The stem cells, derived from skin samples provided by five patients with Parkinson’s disease, were first transformed back to the undecided state of cells in an early embryo. Then they were used to make the dopamine-manufacturing neurons that are lost to disease.
The technique removes a key barrier to using a special class of stem cells called an induced pluripotent stem cell, or iPS cell, to create replacement parts for patients that could be transplanted without risk of rejection -- the ultimate goal of regenerative medicine.
“This is a major advance in the field,” said Dr. Marius Wernig, an assistant professor at the Stanford Institute for Stem Cell Biology and Regenerative Medicine, who wasn’t involved with the study.
The reprogramming of skin cells into iPS cells, which have the potential to become any type of cell in the body, is one of the hottest areas of biological research. The cells seem to offer all the benefits of embryonic stem cells without any of the ethical drawbacks. They are also ideally suited to making genetically matched tissues for patients, such as insulin-secreting islet cells for people with diabetes or brain tissue to treat stroke victims.
The reprogramming process requires that scientists turn on a handful of genes that are active during early embryonic development but dormant in normal skin cells. Most researchers rely on infecting the cells with viruses to do this job. But these viruses may also lead to cancer, as can some of the genes used for the reprogramming job.
Dr. Rudolf Jaenisch, a stem cell researcher at MIT and the Whitehead Institute for Biomedical Research in Cambridge, Mass., and his colleagues found a way to remove the viruses and genes once their work was done.
They engineered three viruses that contained the reprogramming genes -- known as Klf, Sox2 and Oct4 -- flanked by pieces of DNA called loxP sequences. After the skin cells were transformed into colonies of iPS cells, the scientists activated a protein that snipped out everything between the loxP sequences.

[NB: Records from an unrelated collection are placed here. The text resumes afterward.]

Definition flen (f : file) : Z := Z.of_nat (length (contents f)).
Definition with_pos (f : file) (p : Z) (e : bool) : file := File (contents f) p (fstate f) e (flineno f) (fcolno f).
Definition with_contents (f : file) (c : list (option Z)) : file := File c (pos f) (fstate f) (feof f) (flineno f) (fcolno f).
Definition in_state (f : file) (st : bufstate_t) (e : bool) : file := File (contents f) (pos f) st e (flineno f) (fcolno f).
Definition with_lines (f : file) (l c : Z) : file := File (contents f) (pos f) (fstate f) (feof f) l c.

(** Switching between reading and writing clears the end-of-file mark. *)
Definition switch (f : file) (st : bufstate_t) : file :=
  in_state f st (if bool_decide (fstate f = bst_none) || bool_decide (fstate f = st) then feof f else false).

(** [data] over what is at the position, and beyond the end if need be. *)
Definition overwrite (c : list (option Z)) (p : Z) (data : list (option Z)) : list (option Z) :=
  take (Z.to_nat p) c ++ data ++ drop (Z.to_nat p + length data) c.

Inductive op :=
| Write (data : list (option Z)) | Read (n : Z) | Putc (c : Z) | Getc | Peekc | Ungetc (c : Z)
| Seek (p : Z) | SeekEnd | Skip (offs : Z) | Trunc (n : Z) | Purge | Eof.

(** The result: a number and, for [Read], the bytes. *)
Definition result : Type := Z * list (option Z).

Definition fwrite (f : file) (data : list (option Z)) : result * file :=
  let n := Z.of_nat (length data) in
  if n =? 0 then ((0, []), f)
  else
    let f := switch f bst_wr in
    ((n, []), with_pos (with_contents f (overwrite (contents f) (pos f) data)) (pos f + n) (feof f)).

Definition fread (f : file) (n : Z) : result * file :=
  let f := switch f bst_rd in
  let avail := flen f - pos f in
  let got := if n <=? avail then n else avail in
  ((got, take (Z.to_nat n) (drop (Z.to_nat (pos f)) (contents f))),
   with_pos f (pos f + got) (if (0 <? n) && (avail =? 0) then true else feof f)).

Definition count_line (f : file) (c : Z) : file := if c =? 10 then with_lines f (u64 (flineno f + 1)) (fcolno f) else f.

Definition fgetc (f : file) : outcome (result * file) :=
  if pos f <? flen f then
    if bool_decide (fstate f = bst_rd) || negb (feof f) then
      let! c := rd (contents f) (pos f) in
      let! c := known c in
      let f := switch f bst_rd in
      Ok ((c, []), count_line (with_pos f (pos f + 1) (feof f)) c)
    else Ok ((IOS_EOF, []), f)
  else if feof f then Ok ((IOS_EOF, []), f)
  else Ok ((IOS_EOF, []), in_state f bst_rd true).

Definition fungetc (f : file) (c : Z) : result * file :=
  if bool_decide (fstate f = bst_wr) then ((IOS_EOF, []), f)
  else
    let f := with_lines f (if c =? 10 then u64 (flineno f - 1) else flineno f) (if 0 <? fcolno f then fcolno f - 1 else fcolno f) in
    if 0 <? pos f then
      ((c, []), with_pos (with_contents f (overwrite (contents f) (pos f - 1) [Some (u8 c)])) (pos f - 1) false)
    else ((c, []), with_pos (with_contents f (Some (u8 c) :: contents f)) (pos f) false).

Definition fseek (f : file) (p : Z) : result * file :=
  if (p <? 0) || (flen f <? p) then ((-2, []), with_pos f (pos f) false) else ((0, []), with_pos f p false).

Definition fskip (f : file) (offs : Z) : result * file :=
  if offs =? 0 then ((0, []), f)
  else if (pos f + offs <? 0) || (flen f <? pos f + offs) then ((-2, []), f)
  else ((0, []), with_pos f (pos f + offs) (if 0 <? offs then feof f else false)).

(** The bytes a longer file would have are not specified. *)
Definition ftrunc (f : file) (n : Z) : outcome (result * file) :=
  if (0 <=? n) && (n <=? flen f) then
    Ok ((0, []), with_pos (with_contents f (take (Z.to_nat n) (contents f))) (Z.min (pos f) n) (feof f))
  else UB.

Definition spec_op (f : file) (o : op) : outcome (result * file) :=
  match o with
  | Write data => Ok (fwrite f data)
  | Read n => if n <? 0 then UB else Ok (fread f n)
  | Putc c => Ok (fwrite f [Some (u8 c)])
  | Getc => fgetc f
  | Peekc =>
      if pos f <? flen f then let! c := rd (contents f) (pos f) in let! c := known c in Ok ((c, []), f)
      else if feof f then Ok ((IOS_EOF, []), f) else Ok ((IOS_EOF, []), in_state f bst_rd (feof f))
  | Ungetc c => Ok (fungetc f c)
  | Seek p => Ok (fseek f p)
  | SeekEnd => Ok ((0, []), with_pos f (flen f) true)
  | Skip offs => Ok (fskip f offs)
  | Trunc n => ftrunc f n
  | Purge => Ok ((0, []), if bool_decide (fstate f = bst_rd) then with_pos f (flen f) (feof f) else f)
  | Eof => Ok ((if bool_decide (fstate f = bst_rd) && (pos f <? flen f) then 0 else if feof f then 1 else 0, []), f)
  end.

Fixpoint spec_ops (f : file) (os : list op) : outcome (list result * file) :=
  match os with
  | [] => Ok ([], f)
  | o :: os => let! (r, f) := spec_op f o in let! (rs, f) := spec_ops f os in Ok (r :: rs, f)
  end.

(** ** Streams *)

Section Streams.
Context (alloc_ok : Z -> bool).

Definition run_op (s : ios_t) (o : op) : outcome (result * ios_t) :=
  match o with
  | Write data => let! (n, s) := ios_write alloc_ok s data in Ok ((n, []), s)
  | Read n => let! (n, data, s) := ios_read s n in Ok ((n, data), s)
  | Putc c => let! (n, s) := ios_putc alloc_ok c s in Ok ((n, []), s)
  | Getc => let! (c, s) := ios_getc s in Ok ((c, []), s)
  | Peekc => let! (c, s) := ios_peekc s in Ok ((c, []), s)
  | Ungetc c => let! (c, s) := ios_ungetc alloc_ok c s in Ok ((c, []), s)
  | Seek p => let (r, s) := ios_seek s p in Ok ((r, []), s)
  | SeekEnd => let (r, s) := ios_seek_end s in Ok ((r, []), s)
  | Skip offs => let (r, s) := ios_skip s offs in Ok ((r, []), s)
  | Trunc n => let! (r, s) := ios_trunc alloc_ok s n in Ok ((r, []), s)
  | Purge => Ok ((0, []), ios_purge s)
  | Eof => Ok ((if ios_eof s then 1 else 0, []), s)
  end.

(** A stream made by [ios_mem]. *)
Record wf (s : ios_t) : Prop := {
  wf_growable : growable s = true;
  wf_writable : writable s = true;
  wf_bpos : 0 <= bpos s <= size s;
  wf_size : size s <= maxsize s /\ 0 < maxsize s;
  wf_local : is_local s = true -> maxsize s = IOS_INLSIZE;
  wf_null : buf s <> None
}.

Definition abs (s : ios_t) : file :=
  File (take (Z.to_nat (size s)) (bytes s)) (bpos s) (state s) (eof s) (lineno s) (u_colno s).

(** [wf] of a stream with updated fields. *)
Ltac solve_wf := split; unfold maxsize, bytes in *; cbn; try done; lia.

Lemma flen_abs s : wf s -> flen (abs s) = size s.
Proof. intros [_ _ Hb Hs _ _]. unfold flen, maxsize in *. cbn. rewrite length_take. lia. Qed.

Lemma peek_abs s p n : wf s -> 0 <= p -> 0 <= n -> p + n <= size s ->
  peek (bytes s) p n = Ok (take (Z.to_nat n) (drop (Z.to_nat p) (contents (abs s)))).
Proof.
  intros [_ _ Hb Hs _ _] Hp Hn Hle. unfold peek, maxsize in *. cbn.
  rewrite !(proj2 (Z.leb_le _ _)) by lia. cbn [andb].
  by rewrite skipn_firstn_comm, take_take, Nat.min_l by lia.
Qed.

Lemma rd_abs s p : wf s -> 0 <= p < size s -> rd (bytes s) p = rd (contents (abs s)) p.
Proof. intros Hw Hp. unfold rd. cbn. rewrite (proj2 (Z.ltb_ge _ _)) by lia. by rewrite lookup_take_lt by lia. Qed.

(** ** Growth *)

Context (Halloc : forall n, alloc_ok n = true).

(** [s'] differs from [s] in where the bytes lie. *)
Definition moved (s s' : ios_t) : Prop :=
  s' = set_buf s (buf s') (is_local s') (ownbuf s') /\ take (Z.to_nat (size s)) (bytes s') = take (Z.to_nat (size s)) (bytes s).

Lemma length_uninit n : 0 <= n -> Z.of_nat (length (uninit n)) = n.
Proof. intros Hn. unfold uninit. rewrite length_replicate. lia. Qed.

(** Another buffer with the same valid bytes. *)
Lemma relocated s b loc own :
  wf s -> take (Z.to_nat (size s)) b = take (Z.to_nat (size s)) (bytes s) -> size s <= Z.of_nat (length b) -> 0 < Z.of_nat (length b) ->
  (loc = true -> Z.of_nat (length b) = IOS_INLSIZE) ->
  moved s (set_buf s (Some b) loc own) /\ wf (set_buf s (Some b) loc own).
Proof. intros [Hg Hwr Hb Hs Hl Hn] Ht Hlen H0 Hloc. split; [done |]. split; unfold maxsize; cbn; try done; lia. Qed.

Lemma copied s sz : wf s -> maxsize s <= sz ->
  (if 0 <? size s then peek (bytes s) 0 (size s) else Ok []) = Ok (take (Z.to_nat (size s)) (bytes s)) /\
  let data := take (Z.to_nat (size s)) (bytes s) in let b := data ++ uninit (sz - Z.of_nat (length data)) in
  Z.of_nat (length b) = sz /\ take (Z.to_nat (size s)) b = data.
Proof.
  intros [_ _ Hb Hs _ _] Hsz. unfold maxsize in *. split.
  - destruct (Z.ltb_spec 0 (size s)) as [H0 | H0].
    + unfold peek. rewrite !(proj2 (Z.leb_le _ _)) by lia. cbn. by rewrite drop_0.
    + replace (size s) with 0 by lia. done.
  - cbv zeta. set (data := take (Z.to_nat (size s)) (bytes s)).
    assert (Hl : Z.of_nat (length data) = size s) by (unfold data; rewrite length_take; lia).
    split; [rewrite length_app, Nat2Z.inj_add, length_uninit; lia |]. apply take_app_length'. lia.
Qed.

Lemma buf_realloc_spec s sz : wf s -> maxsize s <= sz ->
  exists s', _buf_realloc alloc_ok s sz = Ok (true, s') /\ moved s s' /\ sz <= maxsize s' /\ wf s'.
Proof.
  intros Hw Hsz. destruct (copied s sz Hw Hsz) as (Hcp & Hclen & Hct). pose proof Hw as [Hg Hwr Hb Hs Hl Hnull].
  unfold _buf_realloc. rewrite Hg, Halloc, Hcp. destruct (buf s) as [b |] eqn:Eb; [| done].
  assert (Hby : bytes s = b) by (unfold bytes; by rewrite Eb). cbn [negb obind].
  assert (Hnew : forall b' loc own, take (Z.to_nat (size s)) b' = take (Z.to_nat (size s)) (bytes s) -> sz <= Z.of_nat (length b') ->
    (loc = true -> Z.of_nat (length b') = IOS_INLSIZE) -> exists s', Ok (true, set_buf s (Some b') loc own) = Ok (true, s') /\
    moved s s' /\ sz <= maxsize s' /\ wf s').
  { intros b' loc own Ht Hlen Hloc. destruct (relocated s b' loc own Hw Ht ltac:(lia) ltac:(lia) Hloc). eexists. split; [done |]. by split_and!. }
  destruct ((is_local s) && (sz <=? IOS_INLSIZE)) eqn:Ec; [apply andb_prop in Ec as [El Ez%Z.leb_le] | clear Ec].
  { assert (Hm : maxsize s = Z.of_nat (length b)) by (unfold maxsize; by rewrite Hby).
    specialize (Hl El). apply Hnew; [by rewrite Hby | lia | lia]. }
  destruct (Z.leb_spec sz (maxsize s)); [exists s; split; [done |]; split; [split; [by destruct s | done] | done] |].
  destruct (ownbuf s && negb (is_local s)); apply Hnew; try done; try lia.
  - unfold maxsize in *. by rewrite take_app_le by lia.
  - rewrite length_app, Nat2Z.inj_add, length_uninit by lia. unfold maxsize. lia.
Qed.

Lemma double_until_spec fuel want : forall n, 0 < n -> want < 2 ^ 62 -> n < 2 ^ 63 -> want <= n * 2 ^ Z.of_nat fuel ->
  exists r, double_until fuel want n = Ok r /\ want <= r /\ n <= r.
Proof.
  induction fuel as [| fuel IH]; intros n Hn Hw Hn2 Hle; cbn [double_until]; destruct (Z.leb_spec want n);
    try (exists n; split; [done | lia]).
  - change (2 ^ Z.of_nat 0) with 1 in Hle. lia.
  - rewrite u64_small by lia. destruct (IH (n * 2)) as (r & -> & H1 & H2); [lia | lia | lia | | exists r; split; [done | lia]].
    rewrite Nat2Z.inj_succ, Z.pow_succ_r in Hle by lia. nia.
Qed.

(** ** Writing *)

Lemma blit_spec (bs data : list (option Z)) p sz : let n := Z.of_nat (length data) in
  0 <= p <= sz -> sz <= Z.of_nat (length bs) -> p + n <= Z.of_nat (length bs) ->
  exists b, blit bs p data = Ok b /\ length b = length bs /\
    take (Z.to_nat (Z.max sz (p + n))) b = overwrite (take (Z.to_nat sz) bs) p data.
Proof.
  intros n Hp Hs Hn. unfold blit. rewrite !(proj2 (Z.leb_le _ _)) by lia. cbn [andb].
  eexists. split; [reflexivity |]. split.
  { rewrite !length_app, length_take, length_drop. lia. }
  unfold overwrite. rewrite take_take, Nat.min_l by lia.
  set (q := Z.to_nat p). replace (Z.to_nat (Z.max sz (p + n))) with (q + (length data + (Z.to_nat sz - (q + length data))))%nat by lia.
  rewrite take_app_add' by (rewrite length_take; lia). f_equal. rewrite take_app_add. f_equal.
  rewrite skipn_firstn_comm. done.
Qed.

The technique is commonly used to modify the DNA in cells, and Jaenisch decided to try it with iPS cells.
“We borrowed it from bacteria,” said Jaenisch, the study’s senior author. “Bacteria need it for certain genetic manipulations.”
Dr. Andras Nagy, a stem cell researcher at Mount Sinai Hospital in Toronto, compared the approach to using detachable solid rocket boosters to propel the space shuttle into orbit.
“The [reprogramming] genes are the rocket,” he said. “When they are no longer needed -- in fact, it’s very dangerous to have them around -- they have to be removed.”
Nagy’s research group is perfecting a related method to make iPS cells that do not use viruses but rely on DNA sequences called transposons. After the reprogramming is complete, the transposons can be deleted by an enzyme.
Nagy and his colleagues described their technique this week in the journal Nature, and they are now applying it to adult human cells.
Jaenisch has already validated his procedure by reprogramming cells taken from Parkinson’s patients and turning them into replacement neurons, but several technical issues must be resolved before it would be safe to use the cells therapeutically, he said.
The iPS cells will have an immediate benefit by enabling researchers to study Parkinson’s, a degenerative neurological disorder that affects 1.5 million Americans and for which there is no cure. Because the malfunctioning neurons are trapped inside patients’ brains, researchers can’t use them to study how the disease progresses at the molecular level or what drugs might halt the cellular damage.
“Now they have a system where they can study the actual disease that afflicts these five patients,” said Bill Lowry, who studies iPS cells at UCLA’s Broad Stem Cell Research Center and who was not involved in the study. “They can see how cells grow and differentiate, and begin to test hypotheses.”